Exercise description: Please filter the data below down to the lines holding the string "between".

**** Given records ****

(** * Verification of [add_files_to_xcode.py]

    The script registers a list of Swift source files in an Xcode project
    descriptor ([project.pbxproj]).  It reads the descriptor as text, draws
    two identifiers per file from [uuid.uuid4], builds four text fragments
    and splices them into the descriptor with four calls of [re.sub], writes
    the text back and prints a summary.

    The development embeds the script as it is written: Python [str] values
    are lists of characters, the two dictionaries are insertion-ordered
    association lists, the file system, the entropy source and the standard
    output are fields of an explicit [world] threaded through a small
    state-and-exception monad, and [re.sub] is modelled for the two shapes of
    pattern the script uses. *)

From Stdlib Require Import Ascii String DecimalString ZArith Lia Bool Arith List.
Import ListNotations.
Local Open Scope list_scope.

(** ** Text *)

(** A Python [str]; a character outside ASCII is carried as its UTF-8 bytes. *)
Definition text := list ascii.

Definition chars (s : string) : text := list_ascii_of_string s.

Definition TAB : ascii := "009"%char.
Definition NL : ascii := "010"%char.
Definition DQUOTE : ascii := "034"%char.
Definition BACKSLASH : ascii := "092"%char.

Module Str.

(** [s.startswith(p)] *)
Fixpoint startswith (p s : text) : bool :=
  match p, s with
  | [], _ => true
  | a :: p', b :: s' => Ascii.eqb a b && startswith p' s'
  | _ :: _, [] => false
  end.

(** [s.find(p)], with [None] for Python's -1. *)
Fixpoint find (p s : text) : option nat :=
  if startswith p s then Some 0
  else match s with
       | [] => None
       | _ :: s' => option_map S (find p s')
       end.

(** Number of offsets of [s] at which [x] occurs (overlapping occurrences
    included). *)
Fixpoint occurrences (x s : text) : nat :=
  (if startswith x s then 1 else 0) +
  match s with
  | [] => 0
  | _ :: s' => occurrences x s'
  end.

(** [s.count(c)] for a single character [c]. *)
Fixpoint count (c : ascii) (s : text) : nat :=
  match s with
  | [] => 0
  | a :: s' => (if Ascii.eqb c a then 1 else 0) + count c s'
  end.

(** [sep.join(l)] *)
Fixpoint join (sep : text) (l : list text) : text :=
  match l with
  | [] => []
  | x :: rest =>
    match rest with
    | [] => x
    | _ :: _ => x ++ sep ++ join sep rest
    end
  end.

(** [s.split(sep)] for a one-character separator: never empty. *)
Fixpoint split (sep : ascii) (s : text) : list text :=
  match s with
  | [] => [[]]
  | c :: s' =>
    if Ascii.eqb c sep then [] :: split sep s'
    else match split sep s' with
         | h :: t => (c :: h) :: t
         | [] => [[c]]
         end
  end.

(** [s.rjust(width, fill)] *)
Definition rjust (width : nat) (fill : ascii) (s : text) : text :=
  repeat fill (width - length s) ++ s.

(** [str(n)] for a natural number. *)
Definition of_nat (n : nat) : text :=
  chars (NilZero.string_of_uint (Nat.to_uint n)).

(** [a] is obtained from [b] by deleting characters. *)
Inductive embeds : text -> text -> Prop :=
| embeds_nil : embeds [] []
| embeds_keep c a b : embeds a b -> embeds (c :: a) (c :: b)
| embeds_skip c a b : embeds a b -> embeds a (c :: b).

End Str.

(** ** Identifiers: [uuid.uuid4] and [format(x, '02X')] *)

Module Uuid.

(** [uuid.uuid4()] on the 16 bytes [os.urandom(16)] read as a big-endian
    integer: the constructor [UUID(bytes=..., version=4)] forces the variant
    bits to [10] and the version nibble to [4]. *)
Definition uuid4 (rnd : Z) : Z :=
  let i := (rnd mod 2 ^ 128)%Z in
  let i := Z.land i (Z.lnot (Z.shiftl 0xc000 48)) in
  let i := Z.lor i (Z.shiftl 0x8000 48) in
  let i := Z.land i (Z.lnot (Z.shiftl 0xf000 64)) in
  Z.lor i (Z.shiftl 4 76).

(** [UUID.bytes]: the 16 bytes of the integer, most significant first. *)
Definition bytes (u : Z) : list Z :=
  map (fun k => Z.land (Z.shiftr u (8 * (15 - Z.of_nat k))) 255) (seq 0 16).

Definition hex_digit (d : Z) : ascii :=
  nth (Z.to_nat d) (chars "0123456789ABCDEF") "0"%char.

Fixpoint hex_of (fuel : nat) (x : Z) : text :=
  match fuel with
  | O => []
  | S fuel' =>
    if (x <? 16)%Z then [hex_digit x]
    else hex_of fuel' (x / 16)%Z ++ [hex_digit (x mod 16)%Z]
  end.

(** [format(x, '02X')] for [x >= 0]: upper-case hexadecimal, zero-padded to
    two digits.  The fuel bounds the number of digits of [x]. *)
Definition format_02X (x : Z) : text :=
  Str.rjust 2 "0"%char (hex_of (S (Z.to_nat (Z.log2 x))) x).

(** The pure part of [generate_id]:
    [''.join([format(x, '02X') for x in uuid.uuid4().bytes[:12]])]. *)
Definition id_of (rnd : Z) : text :=
  Str.join [] (map format_02X (firstn 12 (bytes (uuid4 rnd)))).

Definition is_upper_hex (c : ascii) : bool :=
  let n := nat_of_ascii c in
  ((48 <=? n) && (n <=? 57)) || ((65 <=? n) && (n <=? 70)).

End Uuid.

(** ** Regular expressions: the part of [re] the script uses *)

Module Re.

(** The four patterns of the script are one capturing group around either
    a run of literal characters, or two such runs with a lazy [[\s\S]*?]
    between them.  A pattern starts with a literal character, so a match is
    never empty.
    - [Lit c l] is the pattern [(c l)];
    - [Lazy c p q] is the pattern [(c p [\s\S]*? q)]. *)
Inductive regex : Type :=
| Lit (c : ascii) (l : text)
| Lazy (c : ascii) (p q : text).

(** Length of the match of the pattern at the start of [s], if there is
    one.  The lazy gap stops at the first place where [q] follows. *)
Definition match_at (r : regex) (s : text) : option nat :=
  match r with
  | Lit c l =>
    if Str.startswith (c :: l) s then Some (S (length l)) else None
  | Lazy c p q =>
    if Str.startswith (c :: p) s then
      match Str.find q (skipn (S (length p)) s) with
      | Some k => Some (S (length p) + k + length q)
      | None => None
      end
    else None
  end.

(** *** Replacement templates ([re._parser.parse_template], Python 3.12)

    A template is cut into literal characters and group references.  The
    parser is a left-to-right automaton; [None] stands for the exception
    ([re.error], or [IndexError] for an unknown group name). *)
Inductive titem : Type :=
| TChar (c : ascii)
| TGroup (index : nat).

Inductive tstate : Type :=
| TText                         (* between tokens *)
| TEsc                          (* after a backslash *)
| TG                            (* after \g *)
| TName (index : option nat)    (* inside \g<...  with the digits read so far *)
| TOct0 (n v : nat)             (* after \0 and n more octal digits, value v *)
| TRef1 (d : nat)               (* after \d, d a digit 1-9 *)
| TRef2 (d1 d2 : nat).          (* after \d1d2 *)

Definition digit_of (c : ascii) : option nat :=
  let n := nat_of_ascii c in
  if (48 <=? n) && (n <=? 57) then Some (n - 48) else None.

Definition is_ascii_letter (c : ascii) : bool :=
  let n := nat_of_ascii c in
  ((65 <=? n) && (n <=? 90)) || ((97 <=? n) && (n <=? 122)).

(** [chr(v)] for [v <= 255]: one byte below 128, the two bytes of the
    UTF-8 form from 128 on. *)
Definition chr (v : nat) : list titem :=
  if v <? 128 then [TChar (ascii_of_nat v)]
  else [TChar (ascii_of_nat (192 + v / 64));
        TChar (ascii_of_nat (128 + v mod 64))].

(** The table [ESCAPES] of [re._parser]. *)
Definition escape_of (c : ascii) : option ascii :=
  if Ascii.eqb c "a" then Some "007"%char
  else if Ascii.eqb c "b" then Some "008"%char
  else if Ascii.eqb c "f" then Some "012"%char
  else if Ascii.eqb c "n" then Some "010"%char
  else if Ascii.eqb c "r" then Some "013"%char
  else if Ascii.eqb c "t" then Some "009"%char
  else if Ascii.eqb c "v" then Some "011"%char
  else if Ascii.eqb c BACKSLASH then Some BACKSLASH
  else None.

Section Template.

(** Number of groups of the pattern. *)
Variable groups : nat.

Definition addgroup (index : nat) : option (list titem) :=
  if index <=? groups then Some [TGroup index] else None.

Definition text_char (c : ascii) : tstate * list titem :=
  if Ascii.eqb c BACKSLASH then (TEsc, []) else (TText, [TChar c]).

(** A pending token is closed by the character [c], which then starts
    the next token. *)
Definition close_with (pending : option (list titem)) (c : ascii)
  : option (tstate * list titem) :=
  match pending with
  | None => None
  | Some out => Some (fst (text_char c), out ++ snd (text_char c))
  end.

Definition step (st : tstate) (c : ascii) : option (tstate * list titem) :=
  match st with
  | TText => Some (text_char c)
  | TEsc =>
    if Ascii.eqb c "g" then Some (TG, [])
    else match digit_of c with
         | Some O => Some (TOct0 0 0, [])
         | Some (S d) => Some (TRef1 (S d), [])
         | None =>
           match escape_of c with
           | Some e => Some (TText, [TChar e])
           | None =>
             if is_ascii_letter c then None
             else Some (TText, [TChar BACKSLASH; TChar c])
           end
         end
  | TG => if Ascii.eqb c "<" then Some (TName None, []) else None
  | TName index =>
    match digit_of c, index with
    | Some d, None => Some (TName (Some d), [])
    | Some d, Some i => Some (TName (Some (10 * i + d)), [])
    | None, Some i =>
      if Ascii.eqb c ">" then
        match addgroup i with
        | Some out => Some (TText, out)
        | None => None
        end
      else None
    | None, None => None
    end
  | TOct0 n v =>
    match digit_of c with
    | Some d =>
      if (d <? 8) && (n <? 2) then Some (TOct0 (S n) (8 * v + d), [])
      else close_with (Some (chr v)) c
    | None => close_with (Some (chr v)) c
    end
  | TRef1 d =>
    match digit_of c with
    | Some d2 => Some (TRef2 d d2, [])
    | None => close_with (addgroup d) c
    end
  | TRef2 d1 d2 =>
    match digit_of c with
    | Some d3 =>
      if (d1 <? 8) && (d2 <? 8) && (d3 <? 8) then
        if 64 * d1 + 8 * d2 + d3 <=? 255
        then Some (TText, chr (64 * d1 + 8 * d2 + d3))
        else None
      else close_with (addgroup (10 * d1 + d2)) c
    | None => close_with (addgroup (10 * d1 + d2)) c
    end
  end.

(** End of the template. *)
Definition finish (st : tstate) : option (list titem) :=
  match st with
  | TText => Some []
  | TEsc | TG | TName _ => None
  | TOct0 _ v => Some (chr v)
  | TRef1 d => addgroup d
  | TRef2 d1 d2 => addgroup (10 * d1 + d2)
  end.

Fixpoint parse (st : tstate) (t : text) : option (list titem) :=
  match t with
  | [] => finish st
  | c :: t' =>
    match step st c with
    | None => None
    | Some (st', out) => option_map (app out) (parse st' t')
    end
  end.

Definition parse_template (t : text) : option (list titem) := parse TText t.

End Template.

(** [match.expand]: the pattern is one group around everything, so group 0
    and group 1 are both the matched text [m]. *)
Definition expand (items : list titem) (m : text) : text :=
  flat_map (fun i => match i with TChar c => [c] | TGroup _ => m end) items.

****

Solution:
    between them.  A pattern starts with a literal character, so a match is
| TText                         (* between tokens *)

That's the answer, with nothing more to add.